Bir başka rivayete göre ise Peygamberimiz (s), Abdullah’a (ra) şöyle buyurmuştur:

“Böyle yapma, bazı kere oruç tut, bazan tutma; gece hem uyu, hem de teheccüde kalk. Şüphesiz senin üzerinde vücudunun hakkı vardır, iki gözünün hakkı vardır, hanımının hakkı vardır, ziyaretçilerinin hakkı vardır. Şüphesiz her aydan üç gün oruç tutman sana yeter. Çünkü senin için her iyiliğin on misli karşılığı vardır; bu da bütün zamanının oruçlu olması demektir.” (Buhari, Müslim)

Abdullah’ın, ‘Bunun daha çoğunu yapmaya gücüm yeter’, diye ısrar ederek âdeta pazarlığa girmesi üzerine Peygamberimiz (s): “Öyleyse bir gün oruç tut, bir gün tutma; bu Dâvûd aleyhisselâmın orucu olup, oruçların en ölçülü (ve en faziletli) olanıdır.” buyurmuştur ki, bu da en uç sınırdır.
Nitekim Abdullah b. Amr (ra), genç yaşında iken yaptığı bu ısrardan, yaşlanınca pişman olmuş:
“Keşke Allah’ın Rasûlü’nün ruhsatını kabul etmiş olsaydım” demiştir.

Aynı hadisin devamında, Peygamberimizin (s) Abdullah’a “Ayda bir defa da Kur’ân’ı hatmet” buyurduğu, yine Abdullah’ın ısrarı üzerine; nihayet bunu “yedi güne” kadar indirdiği görülüyor.
Diğer rivayette Hz.Peygamber (s) der ki: “Senin çocuklarının da senin üzerinde hakları vardır.”
Evet, işte bütün mesele budur: Kul, üzerinde Allah’ın hakkı başta olmak üzere nefsinin, eşinin, çocuğunun, bedeninin, iki gözünün hatta ziyaretçilerinin ve diğer hak sahiplerinin de hakkı olduğunu bilerek yani dünya-ahiret dengesini hassasiyetle koruyarak hayatını sürdürecektir. Esasen kul, Allah’ın rızâsına uygun tarzda geçirilen bir hayatın her ânının ibadet sayıldığını unutmayacaktır. 

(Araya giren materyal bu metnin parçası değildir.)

(** * nova/virt/xl/driver.py: the Xen [xl] command-line driver

    A shallow embedding of [XLDirectDriver] and the properties of its
    lifecycle, query and parsing operations.

    Python [str] values are modelled by [string]: sequences of code points
    below 256.  Python [int] values are modelled by [Z].  The external
    world (the processes started through [subprocess.run]) is an oracle that
    the driver's operations are parameterised by; the operations themselves
    run in a small state-and-exception monad whose state is the trace of
    the events they caused. *)

From Stdlib Require Import ZArith List String Ascii Bool Lia.
From Stdlib Require Import DecimalString DecimalZ DecimalFacts.
From Stdlib Require Import PrimFloat.
Import ListNotations.

Open Scope string_scope.
Open Scope list_scope.
Open Scope Z_scope.

(** ** Python string primitives used by the driver *)
Module PyStr.

(** [str.isspace] on one character, for code points below 256. *)
Definition is_space (c : ascii) : bool :=
  let n := N_of_ascii c in
  ((9 <=? n) && (n <=? 13) || (28 <=? n) && (n <=? 32)
   || (n =? 133) || (n =? 160))%N.

(** The line boundaries of [str.splitlines], for code points below 256:
    LF, VT, FF, CR, FS, GS, RS and NEL. *)
Definition is_linebreak (c : ascii) : bool :=
  let n := N_of_ascii c in
  ((10 <=? n) && (n <=? 13) || (28 <=? n) && (n <=? 30) || (n =? 133))%N.
(** The directory part that [path_join] puts in front of a relative name. *)
Lemma path_join_prefix (a b : string) :
  String.prefix "/" b = false ->
  exists pre,
    path_join a b = String.append pre b /\
    (pre = EmptyString \/ exists pre', pre = String.append pre' "/").
Proof.
  intros Hb. unfold path_join. rewrite Hb.
  destruct (String.eqb a "") eqn:Ha.
  - apply String.eqb_eq in Ha. subst a. exists EmptyString. split; [reflexivity | now left].
  - destruct (String.eqb (String.substring (String.length a - 1) 1 a) "/") eqn:Hs.
    + exists a. split; [reflexivity|]. right. now apply ends_with_slash.
    + exists (String.append a "/"). split; [now rewrite string_app_assoc|].
      right. now exists a.
Qed.

Lemma rfind_slash_prefix (pre rest : string) :
  (pre = EmptyString \/ exists pre', pre = String.append pre' "/") ->
  has_char "/"%char rest = false ->
  (Path.rfind "/"%char (String.append pre rest) + 1)%Z = Z.of_nat (String.length pre).
Proof.
  intros [-> | [pre' ->]] Hrest.
  - unfold Path.rfind. cbn [String.append]. now rewrite rfind_from_absent.
  - rewrite string_app_assoc. cbn [String.append].
    rewrite rfind_last by exact Hrest.
    rewrite string_app_length. cbn. lia.
Qed.
(** * wysknd-identity: the [User] principal

    A shallow embedding of [lib/user.js] and a verification of its
    constructor protocol, its accessors and its role query.

    The class works on JavaScript values that live in a garbage collected
    heap: arrays and objects are handled through references, and several of
    the properties below are about which references are shared between the
    caller and the constructed [User].  The embedding therefore threads an
    explicit heap through every operation.

    Scope of the object model: an object is a class tag together with its
    own enumerable data properties in insertion order.  The class says what
    the prototype is: [Plain] for an object literal or a parsed JSON object
    ([Object.prototype]), [UserClass] for an instance of [User]
    ([User.prototype]), and [Inherits v] for an object whose prototype was
    replaced by [v] through an assignment to [__proto__], which is what the
    constructor does to the new object when the record it copies from has an
    own property of that name.  Of the members of the prototypes the model
    has those the class defines: the accessors [username] and [roles] (getter
    only), the method [hasRole], and the setter of [__proto__].

    Outside the model are: the other members of [Object.prototype]
    ([constructor], [toString], the getter of [__proto__], ...); reads,
    writes and enumeration through a replaced prototype (an [Inherits v]
    object is read by its own properties, which is exact for [v = null]);
    accessor properties of the caller's objects; arrays with holes or named
    properties; numbers other than integers; and a receiver of [hasRole]
    whose [_roles] is not an array.  The statements about accessors and the
    method therefore assume input without an own [__proto__], and the
    statements about absent names speak of own properties. *)

From Stdlib Require Import ZArith.
From stdpp Require Import base strings list gmap.
(** * The balance ledger of the order bot (database.py and its callers)

    A shallow embedding of the SQLite-backed ledger: the tables touched by
    the balance-mutating functions of [database.py], the connection manager
    [get_connection] with its module-level lock, and the ledger part of the
    handlers of [handlers/admin.py], [handlers/payments.py] and
    [handlers/user_fixed.py] that call them; besides the ledger, the
    registration and blocking of users, the broadcast list, the card and
    phone number checks of the withdrawal dialogue and the text sanitizer
    of [utils/helpers.py].

    Modelling conventions.
    - A table with a unique key is a finite map from that key to the row:
      [users] by [user_id] (UNIQUE NOT NULL), [orders] and
      [withdraw_requests] by their AUTOINCREMENT [id].  [referrals] is the
      list of its rows in insertion order, with the UNIQUE
      (referrer_id, referred_id) constraint checked on insertion.
    - [created_at] columns are not modelled: the modelled code only sorts
      by them, and every row it then picks is picked by its unique key.
    - Money (the columns [balance], [amount] and [bonus], declared REAL) is
      embedded twice.
      First as a whole number of so'm, a [Z], with [status] and
      [withdraw_type] as enumerations of the literals that their CHECK
      constraints admit and ids taken to fit SQLite's 64 bits.  This is
      what the code computes as long as every balance and amount is a whole
      number of magnitude at most 2^53, where the sums, differences and
      comparisons of binary64 are exact.  The properties of guards, of
      status changes, of who is credited and of what never returns are
      stated over this embedding; a property that rests on an exact sum
      says so in its hypotheses.
      Then, in the module [binary64], as the binary64 numbers that SQLite
      stores and Python computes with, together with NULL, the NOT NULL
      and CHECK constraints of an INSERT and the 64-bit range of an id.
      The properties of what the functions that compute with money store
      are stated over this embedding.
    - Of the failures of SQLite itself (I/O errors, a busy database) only
      those that the arguments of a call decide are modelled, and only in
      [binary64]; the other exceptions modelled are the [ValueError]s the
      code raises. *)

From Stdlib Require Import ZArith Lia List Ascii String Floats.
From stdpp Require Import gmap strings list fin_maps.
(** * Media response curve: adstock, saturation, elasticity and landmarks

    A shallow embedding of [media_response_curve/app.py].

    Numbers.  The program computes on IEEE doubles.  This development
    keeps the special values of IEEE arithmetic (NaN and the two
    infinities, which the program produces as soon as two adstocked
    samples coincide) and idealises the finite ones as real numbers:
    no rounding, no overflow, and a single unsigned zero.  What is proved
    over the reals identifies what the program computes; where a
    statement is about the last bit of a double, or about the end of the
    double range, the section on IEEE doubles below computes the
    program's own arithmetic instead.

    - Python level scalars ([half_life], [penetration], [effectiveness],
      [hill_power], the elements of the spend column) are finite: [R].
      Python's own [/] and [**] raise on a zero divisor.
    - The elements of a numpy array are [xreal]: numpy's arithmetic never
      raises, it yields [NaN], [PInf] or [NInf].

    Control.  An exception that nothing catches ends the script, so every
    function returns an [outcome]. *)

From Stdlib Require Import Reals Lra Lia List Bool Arith ZArith.
From Stdlib Require Import PrimFloat.
Import ListNotations.
Open Scope R_scope.
(** C7.  With a Pool whose Tag column is text and whose [by_col] is an
    int64 column, [get_highest_tags] returns the first [n] tags of a
    ranking of the distinct tags that are neither in [ignore_tags] nor
    TOTAL, each once, in which the largest [by_col] value over a tag's
    rows never goes up: [n] names, or all of them when there are fewer.
    On the fixture where A, B, C and TOTAL peak at 500, 900, 300 and
    1700, the two highest are B, then A. *)
Theorem get_highest_tags_ranks_peaks
    (w : world) (pool : DataFrame) (tags : list string) (vals : list Z)
    (n : Z) (by_col : string) (ignore_tags : option pyarg)
    (Hpool : pool_entries (self w) = Some pool)
    (Htag : getcol pool "Tag" = Ok (ObjCol (CStr <$> tags)))
    (Hcol : getcol pool by_col = Ok (IntCol vals))
    (Hlen : length tags = length vals)
    (Hby : by_col ≠ "Tag") (Hn : 0 <= n) :
  (exists (ranked : list string) (peak : string -> Z),
     (get_highest_tags n by_col ignore_tags w).1 = Ok (take (Z.to_nat n) ranked)
     /\ NoDup ranked
     /\ (forall t, t ∈ ranked <->
           t ∈ tags /\ (t ∉ ignore_content w get_highest_tags_default ignore_tags)
           /\ t ≠ "TOTAL")
     /\ (forall t, t ∈ ranked -> peak_of tags vals t (peak t))
     /\ ranked_by peak ranked
     /\ length (take (Z.to_nat n) ranked) = Nat.min (Z.to_nat n) (length ranked))
  /\ (get_highest_tags 2 "TotalUsedBytes" None (digest peaks_fixture).2).1
     = Ok ["B"; "A"].
Proof.
  split; [|by vm_compute].
  destruct (selection_run agg_max n by_col w get_highest_tags_default ignore_tags
              pool tags vals) as (ranked & Hrun & Hnd & Hmem & Hrank); try done.
  exists ranked, (fun t => agg_max (group_rows tags vals t)).
  split; [done|]. split; [done|]. split; [done|].
  split; [|split; [done|apply length_take]].
  intros t Ht. apply Hmem in Ht as (Ht & _).
  apply list_elem_of_lookup in Ht as [i Hi].
  destruct (lookup_lt_is_Some_2 vals i) as [x Hx].
  { rewrite <- Hlen. by eapply lookup_lt_Some. }
  assert (Hne : group_rows tags vals t ≠ []).
  { intros E. assert (Hin : x ∈ group_rows tags vals t)
      by (apply elem_of_group_rows; eauto).
    rewrite E in Hin. by apply elem_of_nil in Hin. }
  destruct (agg_max_spec _ Hne) as [Hin Hall]. split.
  - by apply elem_of_group_rows in Hin.
  - intros j y Hj Hy. rewrite Forall_forall in Hall. apply Hall.
    apply elem_of_group_rows. eauto.
Qed.

(** C6, as the program has it.  With a Pool whose Tag column is text
    and whose [by_col] is an int64 column, [get_most_changed_tags]
    returns the first [n] tags of a ranking of the distinct tags that
    are neither in [ignore_tags] nor TOTAL, each once whatever its
    change, in which the change never goes up; the change of a tag is
    what int64 arithmetic leaves of the [by_col] value on its last row
    minus the value on its first row, rows taken in the Pool's order: a
    value of the int64 range that differs from that difference by a
    multiple of 2^64, and the difference itself when the differences of
    the column's values fit in 64 bits.  On the fixture where X goes 10,
    10, 90 and Y goes 5, 50, 5 in PagedDiff, the most changed tag is
    X. *)
Theorem get_most_changed_tags_ranks_changes
    (w : world) (pool : DataFrame) (tags : list string) (vals : list Z)
    (n : Z) (by_col : string) (ignore_tags : option pyarg)
    (Hpool : pool_entries (self w) = Some pool)
    (Htag : getcol pool "Tag" = Ok (ObjCol (CStr <$> tags)))
    (Hcol : getcol pool by_col = Ok (IntCol vals))
    (Hlen : length tags = length vals)
    (Hby : by_col ≠ "Tag") (Hn : 0 <= n) :
  (exists (ranked : list string) (change : string -> Z),
     (get_most_changed_tags n by_col ignore_tags w).1 = Ok (take (Z.to_nat n) ranked)
     /\ NoDup ranked
     /\ (forall t, t ∈ ranked <->
           t ∈ tags /\ (t ∉ ignore_content w get_most_changed_tags_default ignore_tags)
           /\ t ≠ "TOTAL")
     /\ (forall t, t ∈ ranked -> change_of tags vals t (change t))
     /\ ranked_by change ranked
     /\ ((forall x y, x ∈ vals -> y ∈ vals -> - 2 ^ 63 <= y - x < 2 ^ 63) ->
         forall t, t ∈ ranked ->
           exists i j a b,
             first_row tags t i /\ last_row tags t j
             /\ vals !! i = Some a /\ vals !! j = Some b /\ change t = b - a))
  /\ (get_most_changed_tags 1 "PagedDiff" None (digest change_fixture).2).1
     = Ok ["X"].
Proof.
  split; [|by vm_compute].
  destruct (selection_run get_change n by_col w get_most_changed_tags_default
              ignore_tags pool tags vals) as (ranked & Hrun & Hnd & Hmem & Hrank);
    try done.
  exists ranked, (fun t => get_change (group_rows tags vals t)).
  assert (Hends : forall t, t ∈ ranked ->
            exists i j a b,
              first_row tags t i /\ last_row tags t j
              /\ vals !! i = Some a /\ vals !! j = Some b
              /\ get_change (group_rows tags vals t) = wrap64 (b - a)).
  { intros t Ht. apply Hmem in Ht as (Ht & _).
    destruct (first_row_exists tags t Ht) as [i Hi].
    destruct (last_row_exists tags t Ht) as [j Hj].
    destruct (lookup_lt_is_Some_2 vals i) as [a Ha].
    { rewrite <- Hlen. eapply lookup_lt_Some. apply Hi. }
    destruct (lookup_lt_is_Some_2 vals j) as [b Hb].
    { rewrite <- Hlen. eapply lookup_lt_Some. apply Hj. }
    exists i, j, a, b. split; [done|]. split; [done|]. split; [done|]. split; [done|].
    unfold get_change.
    by rewrite (head_group_rows tags vals t i Hlen Hi),
      (last_group_rows tags vals t j Hlen Hj), Ha, Hb. }
  split; [done|]. split; [done|]. split; [done|]. split; [|split; [done|]].
  - intros t Ht. destruct (Hends t Ht) as (i & j & a & b & Hi & Hj & Ha & Hb & Hc).
    exists i, j, a, b. split; [done|]. split; [done|]. split; [done|]. split; [done|].
    rewrite Hc. apply wrap64_int64_value.
  - intros Hfit t Ht. destruct (Hends t Ht) as (i & j & a & b & Hi & Hj & Ha & Hb & Hc).
    exists i, j, a, b. split; [done|]. split; [done|]. split; [done|]. split; [done|].
    rewrite Hc. apply wrap64_small. apply Hfit; by eapply list_elem_of_lookup_2.
Qed.

(** C6 fails where the difference leaves the int64 range: Rise goes up
    by 2^63, from -1 to 2^63 - 1, and Fall goes down by one, from 5 to
    4, yet Fall is ranked first, the change of Rise having wrapped
    around to -2^63. *)
Lemma most_changed_ranks_wrapped_rise_last :
  (exists pool,
     (digest rise_fall_fixture).1 = Ok pool
     /\ getcol pool "Tag"
        = Ok (ObjCol (CStr <$> ["Rise"; "Fall"; "TOTAL"; "Rise"; "Fall"; "TOTAL"]))
     /\ getcol pool "PagedDiff"
        = Ok (IntCol [-1; 5; 4; 2 ^ 63 - 1; 4; - 2 ^ 63 + 3]))
  /\ (get_most_changed_tags 2 "PagedDiff" None (digest rise_fall_fixture).2).1
     = Ok ["Fall"; "Rise"]
  /\ 4 - 5 < (2 ^ 63 - 1) - (-1).
Proof.
  split; [|split; [by vm_compute|lia]].
  eexists. split; [vm_compute; reflexivity|]. split; vm_compute; reflexivity.
Qed.

Lemma get_highest_tags_ranks_peaks_witness :
  exists ranked,
    (get_highest_tags 2 "TotalUsedBytes" (Some ArgNone) (digest peaks_fixture).2).1
    = Ok (take 2 ranked) /\ NoDup ranked.
Proof.
  pose proof (get_highest_tags_ranks_peaks (digest peaks_fixture).2
    (default [] (pool_entries (self (digest peaks_fixture).2)))
    ["A"; "B"; "C"; "TOTAL"; "A"; "B"; "C"; "TOTAL"; "A"; "B"; "C"; "TOTAL"]
    [100; 200; 50; 350; 500; 900; 300; 1700; 400; 800; 300; 1500]
    2 "TotalUsedBytes" (Some ArgNone)) as H.
  assert (H1 : pool_entries (self (digest peaks_fixture).2)
               = Some (default [] (pool_entries (self (digest peaks_fixture).2))))
    by (vm_compute; reflexivity).
  specialize (H H1). clear H1.
  assert (H2 : getcol (default [] (pool_entries (self (digest peaks_fixture).2))) "Tag"
               = Ok (ObjCol (CStr <$> ["A"; "B"; "C"; "TOTAL"; "A"; "B"; "C"; "TOTAL";
                                       "A"; "B"; "C"; "TOTAL"])))
    by (vm_compute; reflexivity).
  specialize (H H2). clear H2.
  assert (H3 : getcol (default [] (pool_entries (self (digest peaks_fixture).2)))
                 "TotalUsedBytes"
               = Ok (IntCol [100; 200; 50; 350; 500; 900; 300; 1700; 400; 800; 300; 1500]))
    by (vm_compute; reflexivity).
  specialize (H H3 eq_refl ltac:(discriminate) ltac:(lia)).
  destruct H as [(ranked & peak & Hrun & Hnd & _) _].
  exists ranked. split; [exact Hrun|exact Hnd].
Defined.

Lemma get_most_changed_tags_ranks_changes_witness :
  exists ranked,
    (get_most_changed_tags 1 "PagedDiff" (Some ArgNone) (digest change_fixture).2).1
    = Ok (take 1 ranked) /\ NoDup ranked.
Proof.
  pose proof (get_most_changed_tags_ranks_changes (digest change_fixture).2
    (default [] (pool_entries (self (digest change_fixture).2)))
    ["X"; "Y"; "TOTAL"; "X"; "Y"; "TOTAL"; "X"; "Y"; "TOTAL"]
    [10; 5; 15; 10; 50; 60; 90; 5; 95]
    1 "PagedDiff" (Some ArgNone)) as H.
  assert (H1 : pool_entries (self (digest change_fixture).2)
               = Some (default [] (pool_entries (self (digest change_fixture).2))))
    by (vm_compute; reflexivity).
  specialize (H H1). clear H1.
  assert (H2 : getcol (default [] (pool_entries (self (digest change_fixture).2))) "Tag"
               = Ok (ObjCol (CStr <$> ["X"; "Y"; "TOTAL"; "X"; "Y"; "TOTAL";
                                       "X"; "Y"; "TOTAL"])))
    by (vm_compute; reflexivity).
  specialize (H H2). clear H2.
  assert (H3 : getcol (default [] (pool_entries (self (digest change_fixture).2)))
                 "PagedDiff"
               = Ok (IntCol [10; 5; 15; 10; 50; 60; 90; 5; 95]))
    by (vm_compute; reflexivity).
  specialize (H H3 eq_refl ltac:(discriminate) ltac:(lia)).
  destruct H as [(ranked & change & Hrun & Hnd & _) _].
  exists ranked. split; [exact Hrun|exact Hnd].
Defined.

(** * Further properties *)

(** ** Encoding detection, further *)

Lemma startswith_app data p q :
  Codecs.startswith data (p ++ q) = true -> Codecs.startswith data p = true.
Proof.
  revert data. induction p as [|b p IH]; intros [|d data]; simpl; try done.
  intros H. apply andb_true_iff in H as [-> H]. simpl. by apply IH.
Qed.

Lemma startswith_take k bom : forall data,
  (length bom <= k)%nat ->
  Codecs.startswith (take k data) bom = Codecs.startswith data bom.
Proof.
  revert k. induction bom as [|b bom IH]; intros k data Hk; [done|].
  destruct k as [|k]; [simpl in Hk; lia|].
  destruct data as [|d data]; [done|]. simpl. f_equal. apply IH. simpl in Hk. lia.
Qed.

Lemma startswith_differ data b1 b2 p q :
  b1 <> b2 ->
  Codecs.startswith data (b1 :: p) = true -> Codecs.startswith data (b2 :: q) = false.
Proof.
  intros Hne. destruct data as [|d data]; simpl; [done|].
  intros H. apply andb_true_iff in H as [H _].
  apply Byte.byte_dec_bl in H. subst.
  destruct (Byte.eqb b1 b2) eqn:E; [|done].
  apply Byte.byte_dec_bl in E. done.
Qed.

(** The list comprehension of [GetEncoding] and its [[0]], as the chain
    of tests it amounts to. *)
Lemma guess_encoding_first_match host content :
  guess_encoding host content
  = let fbytes := take 64 content in
    if Codecs.startswith fbytes Codecs.BOM_UTF8 then "utf-8"
    else if Codecs.startswith fbytes (Codecs.BOM_UTF16 host) then "utf-16"
    else if Codecs.startswith fbytes Codecs.BOM_UTF32_BE then "utf-32be"
    else if Codecs.startswith fbytes Codecs.BOM_UTF32_LE then "utf-32le"
    else if Codecs.startswith fbytes Codecs.BOM_UTF16_BE then "utf-16be"
    else if Codecs.startswith fbytes Codecs.BOM_UTF16_LE then "utf-16le"
    else "utf-8"%string.
Proof.
  unfold guess_encoding. cbv zeta. generalize (take 64 content). intros fb.
  unfold BOMS, List.filter. cbv beta iota delta [fst].
  repeat (destruct (Codecs.startswith fb _); try reflexivity).
Qed.

(** X1.  On a little-endian host the entries of UTF-32 LE and UTF-16 LE are
    never reached, on a big-endian host the entry of UTF-16 BE is not:
    the mark of the host's own UTF-16 comes before them in [BOMS] and
    every file they match starts with it. *)
Theorem GetEncoding_shadowed_names (fs : gmap string (list byte)) (filename : string) :
  GetEncoding Codecs.little fs filename <> Ok "utf-32le"
  /\ GetEncoding Codecs.little fs filename <> Ok "utf-16le"
  /\ GetEncoding Codecs.big fs filename <> Ok "utf-16be".
Proof.
  unfold GetEncoding. destruct (fs !! filename) as [content|]; [|done].
  assert (H : guess_encoding Codecs.little content <> "utf-32le"
              /\ guess_encoding Codecs.little content <> "utf-16le"
              /\ guess_encoding Codecs.big content <> "utf-16be");
    [|destruct H as (H1 & H2 & H3); repeat split; congruence].
  rewrite !guess_encoding_first_match. cbv zeta.
  generalize (take 64 content). intros fb.
  unfold Codecs.BOM_UTF16.
  destruct (Codecs.startswith fb Codecs.BOM_UTF8); [done|].
  destruct (Codecs.startswith fb Codecs.BOM_UTF16_LE) eqn:Ele;
    destruct (Codecs.startswith fb Codecs.BOM_UTF16_BE) eqn:Ebe;
    destruct (Codecs.startswith fb Codecs.BOM_UTF32_BE);
    destruct (Codecs.startswith fb Codecs.BOM_UTF32_LE) eqn:E32;
    try done;
    apply (startswith_app fb Codecs.BOM_UTF16_LE [x00; x00]) in E32; congruence.
Qed.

Allah (c.c) kulları için “kolaylık istediğini, güçlük istemediğini” (Bakara 2/185) beyan buyurmuş; Peygamber Efendimiz de (s): “Din kolaylıktan ibarettir” (Buhari) buyurmuştur. Kolay olanı zorlaştırmaya hakkımız olmadığı gibi, daha fazla kolaylaştırmaya da hakkımız ve yetkimiz yoktur.